To win the bush, Australian politics needs to embrace its ‘curves’ | Nick Rodway


Recently, an arborist operating in my town in remote north-western Australia put out a public statement. He found it necessary, given the number of queries he had received, to explain his reasons for cutting down native vegetation.

It sounds like the start of a joke, but what this contractor’s earnest explanation illustrates is how in tune regional voters can be with their environs.

Those questioning the work wanted to know why certain trees had been taken out.

They demanded to know who had commissioned the lopping and how it could be justified when the trees were potentially habitat, highly aesthetic and of value in cooling the streetscape.

These weren’t conventional green activists. They were boilermakers and pensioners, agricultural workers and builders.

They are part of an undercurrent in regional Australia that is often overlooked by demographers: regionally based, socially conservative and environmentally minded.

Sometimes I’ve heard this group dismissed as “green-necks”. The allusion is that they live on the land but hold views that are unaligned with an inclusive, modern society. Preppers perhaps – and prejudiced in believing that the bush should be the domain of the few.

This caricature could not be further from reality.

If you live in the regions, this is a group that is immediately recognisable. They are people who undertake solo weeding missions and commit to citizen science programs. They take it upon themselves to regulate local fisheries, shaming those who break bag limits. They encapsulate the concept of local knowledge when it comes to biology – I know one resident who has kept data on birds in his area for over 30 years.

Where the conservative element shines through is in the values one comes across regularly in the regions: localism and a scepticism of government policy. In essence, this group wants to conserve their environment, support their local communities, and holds doubts that top-heavy governments will be able to support them in doing so.

With the federal election fast approaching and the Western Australian poll recently in the rearview, all the acronyms for voting blocs have been wheeled out. Following recent Victorian byelections, pundits have been wondering how yuppies (young urban professionals) are going to swing. Dinks (double income, no kids) are going to be a force, with baby boomers outnumbered by the younger generations for the second time in federal voting booths.

Given the level of apathy shown towards those with environmental awareness in the regions, I think it’s time an acronym was coined to unify this fragmented group.

I propose “curves”: conservative, uncommitted, rural voters with environmental sympathies.

The key word here is uncommitted, because curves are presented with a dilemma as to who to vote for. Although traditionally backing conservative candidates, the rapidly changing landscape has raised inevitable questions about the security of their homes and livelihoods. As Tim Winton wrote in Guardian Australia last month, parts of the regions have been forecast to become so hot as to be uninhabitable.

My electorate is one of these areas, and polling suggests that a great many people are concerned with the status quo and want to see changes to policy. And yet, even pollsters are dismissing the curves and their concerns by perpetuating the tropes that regional people are backward and uneducated.

For example, take Griffith University’s Climate Action Survey report for 2023, published last September.

The report is an interesting one, in that it specifically identifies conservative and progressive respondents. It highlights that conservatives are more likely to be rurally based and, generally, have received “only a school-level education”. These stand opposed to “progressives”, who it says are “better educated” and more likely to be based in cities.

Maybe this is just semantics, but what precedent does it set when you separate two groups in such a way? In saying “better” and “only” the researchers meant that one group was more likely to have studied at a tertiary institution than the other. But the sloppy wording can also be read into the insidious green-neck paradigm: ignorant, regional conservatives in opposition to smart, wealthy urbanites.

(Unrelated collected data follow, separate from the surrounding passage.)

(** ** Parsing a rendering *)

Lemma us_round_trip depth digits p :
  String.length digits = 10 ->
  allChars Js.isDigit digits = true ->
  parseUSNumber digits = Success p ->
  Js.keep cleanedChar (formatted p) = digits
  /\ parsePhoneNumber (S depth) (formatted p) = Some (Success p).
Proof.
  intros Hlen Hdigits Hus.
  pose proof (us_success_shape _ _ Hus) as (_ & _ & _ & _ & Hclean).
  cbv zeta in Hclean. rewrite (digits_digitsOnly _ Hdigits) in Hclean.
  split; [assumption|].
  rewrite route_ten; rewrite Hclean; auto using digits_no_plus.
  - now rewrite Hus.
  - rewrite digits_lower by assumption. now apply digits_no_x.
Qed.

Lemma startsWith_includes c s :
  Js.startsWith c s = true -> Js.includes c s = true.
Proof. destruct s as [|d s]; simpl; [discriminate|]. now intros ->. Qed.

Lemma international_round_trip depth cleaned p :
  String.length cleaned <= 15 ->
  Js.startsWith "+" cleaned = true ->
  parseInternationalNumber cleaned = Success p ->
  parsePhoneNumber (S depth) (formatted p) = Some (Success p).
Proof.
  intros Hlen Hplus Hp.
  pose proof (international_success_shape _ _ Hp)
    as (Hrange & _ & _ & _ & _ & Hclean).
  cbv zeta in Hrange, Hclean.
  assert (Hfewer : String.length (Js.digitsOnly cleaned)
                   < String.length cleaned).
  { apply keep_shorter with (c := "+"%char);
      [now apply startsWith_includes | reflexivity]. }
  rewrite route_international; rewrite Hclean.
  - rewrite <- Hp. f_equal. apply parseInternationalNumber_digits.
    unfold Js.digitsOnly at 1. simpl. apply keep_idempotent.
  - simpl. lia.
  - reflexivity.
Qed.

Lemma extension_round_trip depth digits extension main :
  String.length digits = 10 ->
  allChars Js.isDigit digits = true ->
  parseUSNumber digits = Success main ->
  allChars Js.isDigit extension = true ->
  1 <= String.length extension <= 4 ->
  forall p,
    Success p = attachExtension extension (Success main) ->
    parsePhoneNumber (S (S depth)) (formatted p) = Some (Success p).
Proof.
  intros Hlen Hdigits Hus Hext Hextlen p Hp.
  destruct (us_round_trip 0 digits main Hlen Hdigits Hus)
    as [Hclean Hmain].
  assert (Hpayload : p = {| countryCode := countryCode main;
                            nationalNumber := nationalNumber main;
                            extension := Some extension;
                            formatted :=
                              formatted main ++ " ext. " ++ extension |})
    by (unfold attachExtension in Hp; congruence).
  assert (Hcleaned : Js.keep cleanedChar (formatted p)
                     = digits ++ String "x" extension).
  { rewrite Hpayload. cbn [formatted].
    rewrite !keep_append, Hclean.
    change (Js.keep cleanedChar " ext. ") with "x".
    rewrite (keep_same cleanedChar extension)
      by now apply digits_of_digits.
    reflexivity. }
  assert (Hlower : Js.toLowerCase (digits ++ String "x" extension)
                   = digits ++ String "x" extension).
  { rewrite toLowerCase_append. simpl.
    now rewrite !digits_lower by assumption. }
  destruct (beforeFirst_append "x" digits extension
              (digits_no_x _ Hdigits)) as [Hbefore Hafter].
  destruct (beforeFirst_absent "x" extension (digits_no_x _ Hext))
    as [Hwhole _].
  rewrite route_extension; rewrite Hcleaned.
  - rewrite parseNumberWithExtension_pieces. cbv zeta.
    rewrite Hlower, Hafter, Hbefore, Hwhole.
    rewrite (digits_digitsOnly _ Hdigits), (digits_digitsOnly _ Hext).
    rewrite Hlen.
    replace (Js.isEmpty extension) with false
      by (destruct extension; simpl in *; [lia | reflexivity]).
    replace (Js.isEmpty digits) with false
      by (destruct digits; simpl in *; [lia | reflexivity]).
    change ((10 <? 7) || (15 <? 10)) with false. cbn [orb].
    replace ((String.length extension =? 0)
             || (5 <? String.length extension)) with false
      by (symmetry; apply orb_false_iff; split;
          [apply Nat.eqb_neq | apply Nat.ltb_ge]; lia).
    rewrite plain_depth
      by (rewrite (digits_cleaned _ Hdigits), digits_lower by assumption;
          now apply digits_no_x).
    rewrite (ten_digits_route 0 digits Hdigits Hlen), Hus.
    now rewrite Hp.
  - rewrite append_length. simpl. lia.
  - destruct digits as [|c rest]; [discriminate|]. simpl in *.
    apply andb_true_iff in Hdigits as [Hc _]. now apply digit_not_plus.
  - rewrite Hlower. apply afterFirst_includes. eauto.
Qed.

(** ** Guards and routing *)

(** X1: An input whose cleaned string has more than fifteen characters is
    rejected with "Phone number cannot exceed 15 digits"; so is every input
    with more than fifteen digits. *)
Theorem long_input_rejected (depth : nat) (input : string) :
  15 < String.length (Js.keep cleanedChar input)
  \/ 15 < String.length (Js.digitsOnly input) ->
  parsePhoneNumber (S depth) input =
  Some (Failure "Phone number cannot exceed 15 digits").
Proof.
  intros H.
  assert (Hlong : 15 < String.length (Js.keep cleanedChar input)).
  { destruct H as [H|H]; [assumption|].
    rewrite <- digitsOnly_cleaned in H.
    pose proof (digitsOnly_length (Js.keep cleanedChar input)). lia. }
  rewrite parsePhoneNumber_step. cbv zeta. rewrite isEmpty_length.
  replace (String.length (Js.keep cleanedChar input) =? 0) with false
    by (symmetry; apply Nat.eqb_neq; lia).
  replace (String.length (Js.keep cleanedChar input) <? 7) with false
    by (symmetry; apply Nat.ltb_ge; lia).
  apply Nat.ltb_lt in Hlong. now rewrite Hlong.
Qed.

Lemma long_input_rejected_witness :
  parsePhoneNumber 1 "+1 (202) 555-0147 x12345" =
  Some (Failure "Phone number cannot exceed 15 digits")
  /\ parsePhoneNumber 1 "1234 5678 9012 3456" =
     Some (Failure "Phone number cannot exceed 15 digits").
Proof.
  split.
  - apply (long_input_rejected 0). left. vm_compute. lia.
  - apply (long_input_rejected 0). right. vm_compute. lia.
Defined.

(** X2: Parsing sees the cleaned string only: an input and its cleaned string
    have the same result, and so have two inputs with the same cleaned
    string. *)
Theorem punctuation_is_ignored (depth : nat) (input other : string) :
  parsePhoneNumber depth (Js.keep cleanedChar input)
  = parsePhoneNumber depth input
  /\ (Js.keep cleanedChar input = Js.keep cleanedChar other ->
      parsePhoneNumber depth input = parsePhoneNumber depth other).
Proof.
  destruct depth as [|depth]; [split; reflexivity|].
  rewrite !parsePhoneNumber_step. cbv zeta. rewrite keep_idempotent.
  split; [reflexivity | now intros ->].
Qed.

Lemma punctuation_is_ignored_witness :
  parsePhoneNumber 2 "(202) 555-0147, ext. 89"
  = parsePhoneNumber 2 "202.555.0147 x 89".
Proof.
  apply (proj2 (punctuation_is_ignored 2 "(202) 555-0147, ext. 89"
                  "202.555.0147 x 89")).
  vm_compute. reflexivity.
Defined.

(** X3: The case of the letters of the input does not matter: the lower-cased
    input has the same result. *)
Theorem letter_case_is_ignored (depth : nat) (input : string) :
  parsePhoneNumber depth (Js.toLowerCase input) = parsePhoneNumber depth input.
Proof.
  destruct depth as [|depth]; [reflexivity|].
  rewrite !parsePhoneNumber_step. cbv zeta.
  rewrite toLowerCase_keep_cleaned.
  set (cleaned := Js.keep cleanedChar input).
  rewrite !isEmpty_length, toLowerCase_length, toLowerCase_startsWith_plus,
    toLowerCase_idempotent.
  rewrite (parseInternationalNumber_digits _ cleaned)
    by apply toLowerCase_digitsOnly.
  rewrite (parseUSNumber_digits (Js.toLowerCase cleaned) cleaned)
    by apply toLowerCase_digitsOnly.
  rewrite toLowerCase_sliceFrom.
  rewrite (parseUSNumber_digits (Js.toLowerCase (Js.sliceFrom 1 cleaned))
             (Js.sliceFrom 1 cleaned))
    by apply toLowerCase_digitsOnly.
  replace (Js.startsWith "1" (Js.toLowerCase cleaned))
    with (Js.startsWith "1" cleaned)
    by (destruct cleaned; simpl; auto using eq_sym, lower_is_one).
  replace (parseNumberWithExtension (parsePhoneNumber depth)
             (Js.toLowerCase cleaned))
    with (parseNumberWithExtension (parsePhoneNumber depth) cleaned)
    by (unfold parseNumberWithExtension; now rewrite toLowerCase_idempotent).
  reflexivity.
Qed.

(** X4: A string of 7 to 15 digits that is neither ten digits long nor eleven
    digits long with a leading [1] is rejected with "Unable to parse phone
    number format". *)
Theorem digit_string_unparsed (depth : nat) (s : string) :
  allChars Js.isDigit s = true ->
  7 <= String.length s <= 15 ->
  String.length s <> 10 ->
  ~ (String.length s = 11 /\ Js.startsWith "1" s = true) ->
  parsePhoneNumber (S depth) s =
  Some (Failure "Unable to parse phone number format").
Proof.
  intros Hdigits Hlen Hten Heleven.
  rewrite parsePhoneNumber_step. cbv zeta.
  rewrite (digits_cleaned _ Hdigits), (digits_lower _ Hdigits),
    (digits_no_plus _ Hdigits), (digits_no_x _ Hdigits).
  destruct (length_guards_pass s Hlen) as [-> ->].
  apply Nat.eqb_neq in Hten. rewrite Hten.
  destruct (String.length s =? 11) eqn:H11; auto.
  destruct (Js.startsWith "1" s) eqn:Hone; auto.
  apply Nat.eqb_eq in H11. tauto.
Qed.

Lemma digit_string_unparsed_witness :
  parsePhoneNumber 1 "5550147" =
  Some (Failure "Unable to parse phone number format")
  /\ parsePhoneNumber 1 "442071234567" =
     Some (Failure "Unable to parse phone number format").
Proof.
  split.
  - apply (digit_string_unparsed 0 "5550147");
      [reflexivity | vm_compute; lia | discriminate
      | intros [H _]; discriminate].
  - apply (digit_string_unparsed 0 "442071234567");
      [reflexivity | vm_compute; lia | discriminate
      | intros [H _]; discriminate].
Defined.

(** ** Failures *)

Lemma us_failure s error :
  parseUSNumber s = Failure error -> In error errorMessages.
Proof.
  unfold parseUSNumber. cbv zeta. intros H.
  repeat case_if; try discriminate; injection H as <-; in_messages.
Qed.

Lemma international_failure s error :
  parseInternationalNumber s = Failure error -> In error errorMessages.
Proof.
  unfold parseInternationalNumber. cbv zeta. intros H.
  repeat case_if; try discriminate; injection H as <-; in_messages.
Qed.

(** X5: Every failure carries one of the eleven messages. *)
Theorem failure_messages (depth : nat) (input error : string) :
  parsePhoneNumber depth input = Some (Failure error) ->
  In error errorMessages.
Proof.
  revert input error. induction depth as [|depth IH]; intros input error H;
    [discriminate|].
  rewrite parsePhoneNumber_step in H. cbv zeta in H.
  destruct (Js.isEmpty _ || _); [injection H as <-; in_messages|].
  destruct (15 <? _); [injection H as <-; in_messages|].
  destruct (Js.startsWith "+" _).
  { apply returned in H. now apply international_failure in H. }
  destruct (Js.includes "x" _).
  { rewrite parseNumberWithExtension_pieces in H. cbv zeta in H.
    destruct (afterFirst _ _); [|injection H as <-; in_messages].
    destruct (Js.isEmpty _ || Js.isEmpty _);
      [injection H as <-; in_messages|].
    destruct ((String.length _ <? 7) || _);
      [injection H as <-; in_messages|].
    destruct ((String.length _ =? 0) || _);
      [injection H as <-; in_messages|].
    destruct (parsePhoneNumber depth _) as [[main|mainError]|] eqn:Hmain;
      try discriminate.
    simpl in H. apply returned in H. injection H as <-.
    now apply IH in Hmain. }
  destruct (String.length _ =? 10).
  { apply returned in H. now apply us_failure in H. }
  destruct ((String.length _ =? 11) && _).
  { apply returned in H. now apply us_failure in H. }
  injection H as <-. in_messages.
Qed.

More importantly, it dilutes the key point. Although conservatives were found to be more sceptical about the effects of a heating planet, the survey found that roughly three-quarters of the members of all samples were categorised as “believers” in anthropogenically-driven climate change. The majority of regionally based people are truly concerned about wild fluctuations of weather, of heatwaves and biodiversity loss, of disruptions to their lives, just like their urban counterparts. What’s more, they want to do something about it.

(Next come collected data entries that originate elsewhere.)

Lemma add_fov_without_relative_space_witness :
  let root := configuration_options [ generic_space "AbsolutePanTiltPositionSpace" ] in
  let spaces := Element Spaces [] None [ generic_space "AbsolutePanTiltPositionSpace" ] in
  let soap_response := Reference.tostring root in
  Reference.fromstring soap_response = Some root /\
  find_descendant Spaces root = Some spaces /\
  find RelativePanTiltTranslationSpace spaces = None /\
  add_fov_to_config_options (rt := Reference.runtime) soap_response = soap_response.
Proof.
  intros root spaces soap_response.
  split; [apply reference_codec|].
  split; [reflexivity|]. split; [reflexivity|].
  apply (add_fov_without_relative_space (rt := Reference.runtime)
           soap_response root spaces).
  - apply reference_codec.
  - reflexivity.
  - reflexivity.
Defined.

Lemma add_fov_idempotent_witness :
  let soap_response :=
    Reference.tostring
      (configuration_options [ generic_space "RelativePanTiltTranslationSpace" ]) in
  (forall soap_response root root',
     Reference.fromstring soap_response = Some root ->
     update_first is_spaces insert_fov_space root = Some root' ->
     Reference.fromstring (Reference.tostring root') = Some root') /\
  add_fov_to_config_options (rt := Reference.runtime)
    (add_fov_to_config_options (rt := Reference.runtime) soap_response)
  = add_fov_to_config_options (rt := Reference.runtime) soap_response.
Proof.
  intros soap_response.
  assert (Hreads_back : forall soap_response root root',
     Reference.fromstring soap_response = Some root ->
     update_first is_spaces insert_fov_space root = Some root' ->
     Reference.fromstring (Reference.tostring root') = Some root').
  { intros _ _ root' _ _. apply reference_codec. }
  split; [exact Hreads_back|].
  exact (proj1 (add_fov_idempotent (rt := Reference.runtime) Hreads_back
                  soap_response)).
Defined.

Among this group the curves sit. They’re hesitant. There are two ways they could swing in upcoming elections – to be pushed into apathy, or for a political force to invite them into the tent. To whom will they commit their vote? Probably not to a party that does not even recognise them, however high the environment sits as a priority.

Political leaders – or those seeking power – need to make an effort to better explain how, as individuals and in their local community, curves can successfully seek change through political will; to outline how they can have an effect at state and federal levels, as much as they are able to influence their local communities.

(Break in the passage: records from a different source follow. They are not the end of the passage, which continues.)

(** * strava-cli: configuration store, token lifecycle and OAuth callback

    A shallow embedding of [strava_cli/config.py], [strava_cli/client.py],
    [strava_cli/auth.py], [strava_cli/commands/auth.py] and the error
    boundary of [strava_cli/decorators.py], followed by the properties of the
    specification that concern them.

    Conventions.
    - Python [str] is [string]; [int] is [Z]; [X | None] is [option X];
      [time.time()] is a rational number [Q] (a float compares with an int by
      value, so only the order of the two numbers matters).
    - A Python [dict] keeps insertion order, which decides the order of the
      sections [Config.save] writes: it is an association list ([dict]).
    - [os.environ] and the file system are finite maps.
    - Functions that raise return a [result]; functions that also mutate
      run in the state and exception monad [M]. *)

From Stdlib Require Import ZArith QArith String Ascii List Lia DecimalString DecimalZ.
From stdpp Require Import gmap strings list.

Set Warnings "-register-all".

Close Scope Q_scope.
Open Scope string_scope.
Open Scope list_scope.
Open Scope Z_scope.

(* ===================================================================== *)
(** ** Python values: truthiness and insertion-ordered dictionaries      *)
(* ===================================================================== *)

Module Py.

(** [bool(s)] for a [str]. *)
Definition truthy_str (s : string) : bool :=
  match s with EmptyString => false | String _ _ => true end.

(** [bool(x)] for [x : str | None]. *)
Definition truthy_ostr (x : option string) : bool :=
  match x with Some s => truthy_str s | None => false end.

(** [bool(x)] for [x : int | None]. *)
Definition truthy_oint (x : option Z) : bool :=
  match x with Some z => negb (z =? 0) | None => false end.

(** [bool(l)] for a list. *)
Definition truthy_list {A : Type} (l : list A) : bool :=
  match l with [] => false | _ :: _ => true end.

(** Insertion-ordered dictionary with string keys. *)
Definition dict (V : Type) : Type := list (string * V).

Fixpoint dict_get {V : Type} (k : string) (d : dict V) : option V :=
  match d with
  | [] => None
  | (k', v) :: d' => if String.eqb k k' then Some v else dict_get k d'
  end.

(** [k in d] *)
Definition dict_mem {V : Type} (k : string) (d : dict V) : bool :=
  match dict_get k d with Some _ => true | None => false end.

(** [d[k] = v]: an existing key keeps its position, a new key goes last. *)
Fixpoint dict_set {V : Type} (k : string) (v : V) (d : dict V) : dict V :=
  match d with
  | [] => [(k, v)]
  | (k', v') :: d' =>
      if String.eqb k k' then (k', v) :: d' else (k', v') :: dict_set k v d'
  end.

Definition keys {V : Type} (d : dict V) : list string := map fst d.

(** [s.split(sep)] for a separator of one character. *)
Fixpoint split_on (sep : ascii) (s : string) : list string :=
  match s with
  | EmptyString => [EmptyString]
  | String c r =>
      if Ascii.eqb c sep then EmptyString :: split_on sep r
      else match split_on sep r with
           | l :: ls => String c l :: ls
           | [] => [String c EmptyString]
           end
  end.

End Py.

Import Py.

(* ===================================================================== *)
(** ** exceptions.py                                                     *)
(* ===================================================================== *)

(** The [OSError] subclasses the file operations below raise. *)
Inductive os_error : Type :=
| FileNotFoundError
| FileExistsError
| NotADirectoryError
| IsADirectoryError.

(** The exceptions that reach the modelled code.  [TokenRefreshErrorFrom e]
    is [TokenRefreshError(str(e))] raised [from e]; [EndpointError] is
    whatever the call of the token endpoint raised; [Exit] is [typer.Exit];
    the others that are not classes of exceptions.py are the built-in
    exceptions of the same name. *)
Inductive exn : Type :=
| AuthenticationError (message : string) (hint : option string)
| TokenRefreshError (reason : string)
| TokenRefreshErrorFrom (cause : exn)
| ConfigurationError (message : string)
| MissingCredentialsError
| TOMLDecodeError
| OSError (kind : os_error)
| AttributeError
| IndexError
| KeyError (key : string)
| Exit (code : Z)
| EndpointError (text : string).

Definition login_hint : string := "Run 'strava auth login' to re-authenticate.".

(** [AuthenticationError()] with the default message of its [__init__]. *)
Definition AuthenticationError_default : exn :=
  AuthenticationError "Not authenticated. Run 'strava auth login' first." None.

(** [isinstance(e, AuthenticationError)]: [TokenRefreshError] is a subclass. *)
Definition is_AuthenticationError (e : exn) : bool :=
  match e with
  | AuthenticationError _ _ | TokenRefreshError _ | TokenRefreshErrorFrom _ => true
  | _ => false
  end.

(** [isinstance(e, ConfigurationError)]: [MissingCredentialsError] is a subclass. *)
Definition is_ConfigurationError (e : exn) : bool :=
  match e with
  | ConfigurationError _ | MissingCredentialsError => true
  | _ => false
  end.

(** [isinstance(e, StravaCLIError)]. *)
Definition is_StravaCLIError (e : exn) : bool :=
  is_AuthenticationError e || is_ConfigurationError e.

(** The [hint] attribute of a [StravaCLIError]. *)
Definition exn_hint (e : exn) : option string :=
  match e with
  | AuthenticationError _ h => h
  | TokenRefreshError _ | TokenRefreshErrorFrom _ => Some login_hint
  | MissingCredentialsError =>
      Some "See 'strava auth login --help' for setup instructions."
  | _ => None
  end.

(** The [exit_code] class attribute of a [StravaCLIError]. *)
Definition exit_code (e : exn) : Z :=
  match e with
  | AuthenticationError _ _ | TokenRefreshError _ | TokenRefreshErrorFrom _ => 2
  | ConfigurationError _ | MissingCredentialsError => 2
  | _ => 1
  end.

(** Outcome of a call: a value, a raised exception, or [OutOfModel] when the
    input leaves the fragment of Python and TOML this development covers
    (nothing is claimed about the program there). *)
Inductive result (A : Type) : Type :=
| Ok (a : A)
| Raise (e : exn)
| OutOfModel.

Arguments Ok {A} a.
Arguments Raise {A} e.
Arguments OutOfModel {A}.

Definition rbind {A B : Type} (r : result A) (k : A -> result B) : result B :=
  match r with
  | Ok a => k a
  | Raise e => Raise e
  | OutOfModel => OutOfModel
  end.

(** State and exception monad: effects made before a [raise] persist. *)
Definition M (S A : Type) : Type := S -> result A * S.

Definition ret {S A : Type} (a : A) : M S A := fun s => (Ok a, s).
Definition raise {S A : Type} (e : exn) : M S A := fun s => (Raise e, s).
Definition bind {S A B : Type} (m : M S A) (k : A -> M S B) : M S B :=
  fun s => match m s with
           | (Ok a, s') => k a s'
           | (Raise e, s') => (Raise e, s')
           | (OutOfModel, s') => (OutOfModel, s')
           end.
Definition get {S : Type} : M S S := fun s => (Ok s, s).
Definition modify {S : Type} (f : S -> S) : M S unit := fun s => (Ok tt, f s).
Definition lift_result {S A : Type} (r : result A) : M S A := fun s => (r, s).

(** [try: body  except Exception as e: handler(e)] *)
Definition try_except {S A : Type} (body : M S A) (handler : exn -> M S A) : M S A :=
  fun s => match body s with
           | (Raise e, s') => handler e s'
           | other => other
           end.

Declare Scope monad_scope.
Delimit Scope monad_scope with monad.
Notation "x <- m ;; k" := (bind m (fun x => k))
  (at level 100, m at next level, right associativity) : monad_scope.
Notation "m ;;; k" := (bind m (fun _ => k))
  (at level 100, right associativity) : monad_scope.

(* ===================================================================== *)
(** ** config.py: the data model                                         *)
(* ===================================================================== *)

Record AuthConfig : Type := mkAuthConfig {
  access_token : option string;
  refresh_token : option string;
  expires_at : option Z;
  athlete_id : option Z;
  scopes : list string
}.

(** [AuthConfig()] *)
Definition AuthConfig_new : AuthConfig := mkAuthConfig None None None None [].

Record DefaultsConfig : Type := mkDefaultsConfig {
  format : string;
  limit : Z
}.

(** [DefaultsConfig()] *)
Definition DefaultsConfig_new : DefaultsConfig := mkDefaultsConfig "json" 30.

Record Config : Type := mkConfig {
  auth : AuthConfig;
  defaults : DefaultsConfig;
  profiles : dict AuthConfig;
  client_id : option string;
  client_secret : option string
}.

(** [Config()] *)
Definition Config_new : Config :=
  mkConfig AuthConfig_new DefaultsConfig_new [] None None.

Definition set_auth (a : AuthConfig) (c : Config) : Config :=
  mkConfig a (defaults c) (profiles c) (client_id c) (client_secret c).
Definition set_profiles (p : dict AuthConfig) (c : Config) : Config :=
  mkConfig (auth c) (defaults c) p (client_id c) (client_secret c).
Definition set_client (i s : option string) (c : Config) : Config :=
  mkConfig (auth c) (defaults c) (profiles c) i s.

(** [AuthConfig.is_authenticated] *)
Definition is_authenticated (a : AuthConfig) : bool :=
  match access_token a with Some _ => true | None => false end.

(** [AuthConfig.is_expired]; [now] is the value [time.time()] returns. *)
Definition is_expired (now : Q) (a : AuthConfig) : bool :=
  match expires_at a with
  | None => true
  | Some e => Qle_bool (inject_Z e) now
  end.

(** [Config.get_profile] *)
Definition get_profile (c : Config) (name : option string) : AuthConfig :=
  match name with
  | Some n =>
      if truthy_str n && dict_mem n (profiles c)
      then match dict_get n (profiles c) with
           | Some a => a
           | None => auth c
           end
      else auth c
  | None => auth c
  end.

And it can be done. Over the summer, back down south for a stint, I had a ticket to a Landcare network meeting which had sold out.

The attenders were a cross section of the population of the regional area, but there was a distinctly conservative element running through it. All present shared the same concerns: they wanted to address the changes they were seeing in their collective, surrounding environment.

In this case, the curves were literally sitting at the table. They had not been dismissed; they had been embraced. As political parties prepare for their upcoming elections, they should take note.

Nick Rodway is a writer based in the Kimberley region of Western Australia.